* [ENTRIES PROVIDED]:
====================

(** [commands.Bot.close()]: the cogs are removed and the client is
    closed. *)
Definition super_close : Run unit := λ c,
  (mkClient (client_discord c) (client_guilds c) (client_log c) (client_clock c)
            [] (client_synced c) (client_presence c) false true, Ok ()).

(** [RoleManagerBot.close()] *)
Definition close (bot : RoleManagerBot) (fault : option HTTPException) : Run unit :=
  logging INFO "Closing bot and resources";;
  send_shutdown_message bot fault;;
  close_http_session;;
  super_close.

(** ** [on_ready] *)

(** [await bot.update_bot_activity()] on the client. *)
Definition client_update_bot_activity (presence_fault : option HTTPException) : Run unit :=
  λ c,
  let '(r, lines) := update_bot_activity (H:=logging_logger) (client_guilds c)
                       presence_fault in
  match r with
  | Ok text =>
      (mkClient (client_discord c) (client_guilds c) (client_log c ++ lines)
                (client_clock c) (client_cogs c) (client_synced c) (Some text)
                (client_connector c) (client_closed c), Ok ())
  | Raise e => (logged lines c, Raise e)
  end.

(** [await bot.add_cog(cog)]: a cog is loaded once. *)
Definition add_cog (name : string) : Run unit := λ c,
  if bool_decide (name ∈ client_cogs c)
  then (c, Raise (ClientException ("Cog named '" +:+ name +:+ "' already loaded")))
  else (mkClient (client_discord c) (client_guilds c) (client_log c) (client_clock c)
                 (client_cogs c ++ [name]) (client_synced c) (client_presence c)
                 (client_connector c) (client_closed c), Ok ()).

(** [await bot.tree.sync()] *)
Definition tree_sync (fault : option HTTPException) : Run unit := λ c,
  match fault with
  | Some h => (c, Raise (HTTPError h))
  | None =>
      (mkClient (client_discord c) (client_guilds c) (client_log c) (client_clock c)
                (client_cogs c) true (client_presence c) (client_connector c)
                (client_closed c), Ok ())
  end.

(** [on_ready()] of [main.py], up to its last line, the call of
    [periodic_role_check], which does not return; [user] is
    [str(bot.user)]. *)
Definition on_ready (bot : RoleManagerBot) (user : string)
    (presence_fault sync_fault startup_fault : option HTTPException) : Run unit :=
  logging INFO "Bot is ready. Calling update_bot_activity and adding cogs.";;
  client_update_bot_activity presence_fault;;
  add_cog "Commands";;
  tree_sync sync_fault;;
  logging INFO ("Logged in as " +:+ user);;
  logging INFO "Calling send_startup_message";;
  send_startup_message bot startup_fault;;
  logging INFO "Finished calling send_startup_message";;
  logging INFO "Starting periodic role check task".

(** ** The periodic check *)

(** What the REST calls of the sweep answer, as in [Roles]. *)
Context (faults : Z → option string).

(** One turn of the [while not self.is_closed()]: the sweep of the home
    guild when the client knows it, then the sleep.  [None] when the
    sweep runs out of fuel, which it never does. *)
Definition periodic_turn (c : Client) : option (Client * result Exn unit) :=
  match periodic_role_check_round (H:=logging_logger) faults (client_guilds c)
          (client_clock c) with
  | (Some (Ok (guilds', lines)), wake) =>
      Some (mkClient (client_discord c) guilds' (client_log c ++ lines) wake
                     (client_cogs c) (client_synced c) (client_presence c)
                     (client_connector c) (client_closed c), Ok ())
  | (Some (Raise e), _) => Some (c, Raise e)
  | (None, _) => None
  end.

(** [periodic_role_check()], [turns] turns of its loop at most; the loop
    ends before when the client is closed or a turn raises. *)
Fixpoint periodic_role_check (turns : nat) (c : Client) :
    option (Client * result Exn unit) :=
  match turns with
  | O => Some (c, Ok ())
  | S turns' =>
      if client_closed c then Some (c, Ok ())
      else
        match periodic_turn c with
        | Some (c', Ok _) => periodic_role_check turns' c'
        | other => other
        end
  end.

(** The guilds after a sweep of the home guild [g] for [role]. *)
Definition swept (g : Guild) (role : Role) (guilds : list Guild) : list Guild :=
  (λ x, if decide (guild_id x = home_guild_id)
        then with_members g (settle faults role <$> guild_members g) else x) <$> guilds.

End lifecycle.

(** ** [main] *)

(** [main()]: what it logs.  [token] is [os.getenv('DISCORD_TOKEN')],
    [run_fault] the exception that leaves [bot.run], if any. *)
Definition main (token : option string) (run_fault : option Exn) : list LogEntry :=
  match token with
  | None | Some "" => [mkLog ERROR "DISCORD_TOKEN is not set in the environment variables"]
  | Some _ =>
      match run_fault with
      | Some e => [mkLog ERROR ("Error running the bot: " +:+ exn_text e)]
      | None => []
      end
  end.

(** ** A sample client *)

Module Deployment.
Import Sample.

Definition names (cid : Z) : string := "bot-log".

(** The platform with the startup channel in the cache. *)
Definition platform : Platform :=
  mkPlatform {[ 1094604434195107921; 1200460467622137936 ]} ∅ 9000.

Definition fresh : Client := new_client platform [Town.five] 0.

(** The client after its first [on_ready]. *)
Definition ready : Client :=
  (on_ready names init_bot "GlassyNET#0001" None None None fresh).1.

End Deployment.

(** ** Facts on start-up and shutdown *)

Section lifecycle_facts.
Context (channel_name : Z → string).
Implicit Types (c : Client) (bot : RoleManagerBot) (fault : option HTTPException).

(** [send_startup_message] as one step. *)
Lemma send_startup_message_eq bot fault c :
  send_startup_message channel_name bot fault c =
  let cid := startup_channel_id bot in
  let found := bool_decide (cid ∈ channels (client_discord c)) in
  (mkClient
     (if found && bool_decide (fault = None)
      then (channel_send_text (client_discord c) cid messages.STARTUP_MESSAGE None).1
      else client_discord c)
     (client_guilds c)
     (client_log c ++
      [mkLog INFO "Attempting to send startup message";
       mkLog INFO "Fetching startup channel";
       mkLog INFO ("Startup channel: " +:+
                   channel_str channel_name (get_channel (client_discord c) cid))] ++
      (if found then
         [mkLog INFO ("Startup channel found: " +:+ pretty cid);
          match fault with
          | None => mkLog INFO "Startup message sent successfully"
          | Some h => mkLog ERROR ("Failed to send startup message: " +:+ http_text h)
          end]
       else [mkLog WARNING "Startup channel not found"]))
     (client_clock c + 1) (client_cogs c) (client_synced c) (client_presence c)
     (client_connector c) (client_closed c), Ok ()).
Proof.
  unfold send_startup_message, mbind, Prog_bind, try_except, logging. simpl. unfold get_channel.
  destruct (decide (_ ∈ _)) as [Hc|Hc].
  - rewrite (bool_decide_eq_true_2 _ Hc). destruct fault; simpl; by rewrite <-!(assoc_L (++)).
  - rewrite (bool_decide_eq_false_2 _ Hc). simpl. by rewrite <-!(assoc_L (++)).
Qed.

(** [send_shutdown_message] as one step. *)
Lemma send_shutdown_message_eq bot fault c :
  send_shutdown_message bot fault c =
  let cid := startup_channel_id bot in
  let found := bool_decide (cid ∈ channels (client_discord c)) in
  (mkClient
     (if found && bool_decide (fault = None)
      then (channel_send_text (client_discord c) cid messages.SHUTDOWN_MESSAGE None).1
      else client_discord c)
     (client_guilds c)
     (client_log c ++
      [mkLog INFO "Bot is shutting down. Fetching shutdown channel.";
       if found then
         match fault with
         | None => mkLog INFO "Shutdown message sent successfully"
         | Some h => mkLog ERROR ("Failed to send shutdown message: " +:+ http_text h)
         end
       else mkLog WARNING "Shutdown channel not found"])
     (client_clock c) (client_cogs c) (client_synced c) (client_presence c)
     (client_connector c) (client_closed c), Ok ()).
Proof.
  unfold send_shutdown_message, mbind, Prog_bind, try_except, logging. simpl. unfold get_channel.
  destruct (decide (_ ∈ _)) as [Hc|Hc].
  - rewrite (bool_decide_eq_true_2 _ Hc). destruct fault; simpl; by rewrite <-!(assoc_L (++)).
  - rewrite (bool_decide_eq_false_2 _ Hc). simpl. by rewrite <-!(assoc_L (++)).
Qed.

(** The first [on_ready], when no call fails, as one step. *)
Lemma on_ready_eq bot user c guild rest :
  client_guilds c = guild :: rest → "Commands" ∉ client_cogs c →
  startup_channel_id bot ∈ channels (client_discord c) →
  on_ready channel_name bot user None None None c =
  (mkClient
     (channel_send_text (client_discord c) (startup_channel_id bot)
        messages.STARTUP_MESSAGE None).1
     (client_guilds c)
     (client_log c ++
      (mkLog INFO <$>
       ["Bot is ready. Calling update_bot_activity and adding cogs.";
        "Updating bot activity"; "Selected guild: " +:+ guild_name guild;
        "Bot activity updated"; "Logged in as " +:+ user;
        "Calling send_startup_message"; "Attempting to send startup message";
        "Fetching startup channel";
        "Startup channel: " +:+ channel_name (startup_channel_id bot);
        "Startup channel found: " +:+ pretty (startup_channel_id bot);
        "Startup message sent successfully"; "Finished calling send_startup_message";
        "Starting periodic role check task"]))
     (client_clock c + 1) (client_cogs c ++ ["Commands"]) true
     (Some (activity_text (member_count guild)))
     (client_connector c) (client_closed c), Ok ()).
Proof.
  intros Hg Hcog Hch.
  unfold on_ready, mbind, Prog_bind, client_update_bot_activity, add_cog, tree_sync, logging.
  simpl. rewrite Hg. simpl. rewrite bool_decide_eq_false_2 by done.
  rewrite send_startup_message_eq. simpl.
  rewrite (bool_decide_eq_true_2 _ Hch). unfold get_channel. rewrite decide_True by done.
  simpl. by rewrite <-!(assoc_L (++)).
Qed.

End lifecycle_facts.

(** ** The properties of start-up and shutdown *)

Section lifecycle_properties.
Context (channel_name : Z → string).
Implicit Types (c : Client) (bot : RoleManagerBot) (fault : option HTTPException).

(** [send_startup_message] raises nothing, whatever
    the platform answers; it takes its second of sleep, sends at most the
    one message, to the startup channel, and touches nothing else. *)
Theorem send_startup_message_never_raises bot fault c :
  let c' := (send_startup_message channel_name bot fault c).1 in
  (send_startup_message channel_name bot fault c).2 = Ok () ∧
  client_clock c' = client_clock c + 1 ∧
  client_discord c' =
    (if bool_decide (startup_channel_id bot ∈ channels (client_discord c)) &&
        bool_decide (fault = None)
     then (channel_send_text (client_discord c) (startup_channel_id bot)
             messages.STARTUP_MESSAGE None).1
     else client_discord c) ∧
  client_guilds c' = client_guilds c ∧ client_cogs c' = client_cogs c ∧
  client_closed c' = client_closed c.
Proof. by rewrite send_startup_message_eq. Qed.

(** The first [on_ready] of a client that knows a
    guild, when no call fails: the activity shows the member count of the
    first guild, the cog is loaded, the commands are synced, the startup
    message is sent, and the lines are logged in the order of the
    code. *)
Theorem on_ready_first_time bot user c guild rest :
  client_guilds c = guild :: rest → "Commands" ∉ client_cogs c →
  startup_channel_id bot ∈ channels (client_discord c) →
  let c' := (on_ready channel_name bot user None None None c).1 in
  (on_ready channel_name bot user None None None c).2 = Ok () ∧
  client_presence c' = Some (activity_text (member_count guild)) ∧
  client_cogs c' = client_cogs c ++ ["Commands"] ∧ client_synced c' = true ∧
  client_discord c' =
    (channel_send_text (client_discord c) (startup_channel_id bot)
       messages.STARTUP_MESSAGE None).1 ∧
  client_clock c' = client_clock c + 1 ∧
  log_text <$> client_log c' =
    (log_text <$> client_log c) ++
    ["Bot is ready. Calling update_bot_activity and adding cogs.";
     "Updating bot activity"; "Selected guild: " +:+ guild_name guild;
     "Bot activity updated"; "Logged in as " +:+ user;
     "Calling send_startup_message"; "Attempting to send startup message";
     "Fetching startup channel";
     "Startup channel: " +:+ channel_name (startup_channel_id bot);
     "Startup channel found: " +:+ pretty (startup_channel_id bot);
     "Startup message sent successfully"; "Finished calling send_startup_message";
     "Starting periodic role check task"].
Proof.
  intros Hg Hcog Hch c'. unfold c'. rewrite (on_ready_eq _ bot user c guild rest) by done.
  simpl. split_and!; try done. by rewrite fmap_app.
Qed.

====================

* [WHAT TO PRODUCE]: Select and copy every line from the records that includes the word "task".

* [ANSWER SECTION]:
  logging INFO "Starting periodic role check task".
        "Starting periodic role check task"]))
     "Starting periodic role check task"].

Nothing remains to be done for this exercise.